La caméra plutôt calme s’excite alors, suit le duo précédé du canidé entre les bagnoles stationnées, jusqu’à ce qu’un choc sonore les arrête dans leur dispute. Des cris émanent d’une ambulance, à quelques pas des deux protagonistes, avant de laisser place à la violence pure : deux soignants sont expulsés par les portes-arrières, arrachées par la puissance du choc. Et une étonnante créature, entraperçue plus que vue, s’extirpe du véhicule pour s’échapper en volant.

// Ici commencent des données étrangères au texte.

Lemma finish_record_price o :
  o_orderType o ≠ MARKET → o_price (finish_record o) = o_price o.
Proof.
  intros Ht. unfold finish_record. cbv zeta. rewrite decide_False by done.
  by destruct (o_open o).
Qed.

Lemma order_wf_open_qty o : order_wf o → o_open o = true → 0 < o_qty o.
Proof. intros (_ & _ & _ & _ & _ & H) Ho. rewrite Ho in H. lia. Qed.

Lemma fills_ok_fill_incoming a b ts :
  order_wf a → order_wf b → o_open a = true → o_open b = true → crossable a b →
  fills_ok b → fills_ok (fill_order (fill_of a b ts) b).
Proof.
  intros Hwa Hwb Hoa Hob [_ Hg] (Htf & Hpos & Hlim).
  pose proof (fill_of_bounds a b ts Hwa Hwb) as (Hq1 & Hq2 & _ & Hp).
  pose proof (fill_of_qty a b ts) as Hq.
  pose proof (order_wf_open_qty a Hwa Hoa). pose proof (order_wf_open_qty b Hwb Hob).
  assert (Hfp : f_price (fill_of a b ts) = o_price a) by reflexivity.
  remember (fill_of a b ts) as fill eqn:Hfill. clear Hfill.
  rewrite fill_order_exact by (done || lia). unfold fills_ok.
  cbn [o_totalFilled o_fills o_orderType].
  rewrite fills_qty_app. split; [lia|]. split.
  - apply Forall_app. split; [done|]. apply Forall_singleton. lia.
  - intros Ht. apply Forall_app. split; [by apply Hlim|]. apply Forall_singleton.
    unfold within_limit. cbn [o_direction o_price]. rewrite Hfp.
    destruct (decide (o_direction b = 2)).
    + destruct Hg as [_ Hg]. by apply Hg.
    + destruct Hg as [_ Hg]. by apply Hg.
Qed.

Lemma fills_ok_fill_standing a b ts :
  order_wf a → order_wf b → o_open a = true → o_open b = true → crossable a b →
  fills_ok a → fills_ok (fill_order (fill_of a b ts) a).
Proof.
  intros Hwa Hwb Hoa Hob _ (Htf & Hpos & Hlim).
  pose proof (fill_of_bounds a b ts Hwa Hwb) as (Hq1 & Hq2 & _ & Hp).
  pose proof (fill_of_qty a b ts) as Hq.
  pose proof (order_wf_open_qty a Hwa Hoa). pose proof (order_wf_open_qty b Hwb Hob).
  assert (Hfp : f_price (fill_of a b ts) = o_price a) by reflexivity.
  remember (fill_of a b ts) as fill eqn:Hfill. clear Hfill.
  rewrite fill_order_exact by (done || lia). unfold fills_ok.
  cbn [o_totalFilled o_fills o_orderType].
  rewrite fills_qty_app. split; [lia|]. split.
  - apply Forall_app. split; [done|]. apply Forall_singleton. lia.
  - intros Ht. apply Forall_app. split; [by apply Hlim|]. apply Forall_singleton.
    unfold within_limit. cbn [o_direction o_price]. rewrite Hfp.
    destruct (decide (o_direction a = 2)); lia.
Qed.

Lemma fills_ok_final o :
  fills_ok o → fills_ok (if decide (o_orderType o = LIMIT) then o else finish_record o).
Proof.
  intros (Htf & Hpos & Hlim). destruct (decide _); [done|].
  destruct (finish_record_static o) as (Ht & _ & Htf' & Hf & Hd).
  unfold fills_ok. rewrite Ht, Htf', Hf. split_and!; try done.
  intros Hm. eapply Forall_impl; [by apply Hlim|]. intros f.
  unfold within_limit. by rewrite Hd, finish_record_price.
Qed.

Lemma reachable_fills_ok s k o :
  reachable s → AllOrders s !! k = Some o → fills_ok o.
Proof.
  intros Hr Ho.
  refine (reachable_orders fills_ok fills_ok _ _ _ _ _ s Hr k o Ho).
  - intros. unfold fills_ok. cbn. split_and!; try done; by constructor.
  - apply fills_ok_fill_incoming.
  - intros o0 _. apply fills_ok_final.
  - apply fills_ok_fill_standing.
  - by intros o0 _ _ _ H.
Qed.
Lemma example_bids_reachable : reachable example_bids.
Proof.
  apply reachable_run_commands; [constructor|].
  repeat constructor; vm_compute; done.
Qed.

Lemma example_traded_reachable : reachable example_traded.
Proof.
  apply reachable_run_commands; [apply example_bids_reachable|].
  repeat constructor; vm_compute; done.
Qed.

Lemma example_cancelled_reachable : reachable example_cancelled.
Proof.
  apply reachable_run_commands; [constructor|].
  repeat constructor; vm_compute; done.
Qed.

(** X1: between two commands, the totalFilled of every stored order is the
    sum of the quantities of its fills, and every fill has a positive
    quantity and a price between 0 and INT_MAX. *)
Theorem totalFilled_is_sum_of_fills (s : State) (id : Z) (o : ORDER) :
  reachable s → AllOrders s !! id = Some o →
  o_totalFilled o = fills_qty (o_fills o)
  ∧ Forall (λ f, 0 < f_qty f ∧ 0 <= f_price f <= INT_MAX) (o_fills o).
Proof.
  intros Hr Ho. destruct (reachable_fills_ok s id o Hr Ho) as (? & ? & _). done.
Qed.

Lemma totalFilled_is_sum_of_fills_witness :
  ∃ o, AllOrders example_traded !! 3 = Some o
       ∧ o_totalFilled o = fills_qty (o_fills o).
Proof.
  eexists. split; [vm_compute; reflexivity|].
  refine (proj1 (totalFilled_is_sum_of_fills example_traded 3 _ _ _)).
  - apply example_traded_reachable.
  - vm_compute. reflexivity.
Defined.

(** X2: an order that is not a market order never fills at a price worse
    than its own: no fill of a buy order is above its price and no fill of a
    sell order is below it. *)
Theorem fills_within_limit_price (s : State) (id : Z) (o : ORDER) (f : FILL) :
  reachable s → AllOrders s !! id = Some o →
  o_orderType o ≠ MARKET → f ∈ o_fills o →
  (o_direction o = BUY → f_price f <= o_price o)
  ∧ (o_direction o = SELL → o_price o <= f_price f).
Proof.
  intros Hr Ho Ht Hf. destruct (reachable_fills_ok s id o Hr Ho) as (_ & _ & Hlim).
  specialize (Hlim Ht). rewrite Forall_forall in Hlim. specialize (Hlim f Hf).
  unfold within_limit in Hlim.
  destruct (decide (o_direction o = 2)) as [Hd|Hd]; split; intros Hd'; try done.
  - rewrite Hd in Hd'. done.
Qed.

Lemma fills_within_limit_price_witness :
  ∃ o f, AllOrders example_traded !! 3 = Some o ∧ f ∈ o_fills o
         ∧ o_price o <= f_price f.
Proof.
  eexists. eexists. split; [vm_compute; reflexivity|].
  split; [apply list_elem_of_here|].
  refine (proj2 (fills_within_limit_price example_traded 3 _ _ _ _ _ _) _).
  - apply example_traded_reachable.
  - vm_compute. reflexivity.
  - vm_compute. discriminate.
  - apply list_elem_of_here.
  - vm_compute. reflexivity.
Defined.
(** ** Orders that are not limit orders, as stored *)

Lemma finish_record_qty o : order_wf o → o_qty (finish_record o) = 0.
Proof.
  intros (_ & _ & _ & _ & _ & Hq). unfold finish_record. cbv zeta.
  destruct (decide _); cbn [o_open set_price]; destruct (o_open o); order_simpl;
    try done; lia.
Qed.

Dans cette scène nait d’abord la relation père-fils, qui traversera tout le long-métrage, entre heurts et rapprochements successifs. Cailley y préfigure également le motto de ses mouvements de caméra, portée à l’épaule mais stabilisée. En somme, ni du shaky-cam ni des plans fixes, mais un entredeux qui lui permet l’élasticité nécessaire aux sursauts d’action déboulant sur le plan tout en gardant une image parfaitement lisible. Finalement, la scène porte en germe la volonté (et la nécessité pratique, forcément) de la suggestion : si Le Règne animal n’est pas avare en effets (loin de là !), Cailley saura l’utiliser, ainsi que le dévoilement parfois partiel des créatures, pour rivaliser avec la concurrence à grand spectacle américaine, tout en ne cédant pas aux effets cheap ou au tape-à-l’œil grossier.
Cinéma de genre gourmand
Généreux donc, et parfois presque à l’excès, tant il lance des trames narratives diverses permettant à une multiplicité de films de naître au sein même de ce Règne animal. Tant qu’il est parfois difficile à Cailley de donner toute la consistance nécessaire à ces nombreuses intrigues, à l’instar de la romance sous forme de teen movie qui entoure Emile et sa bande, mais aussi d’un personnage de Gendarme incarné par Adèle Exarchopoulos qui reste une fabuleuse coéquipière comique malgré sa vacuité scénaristique. Et c’est là l’un des rares reproches à apposer à ce long-métrage.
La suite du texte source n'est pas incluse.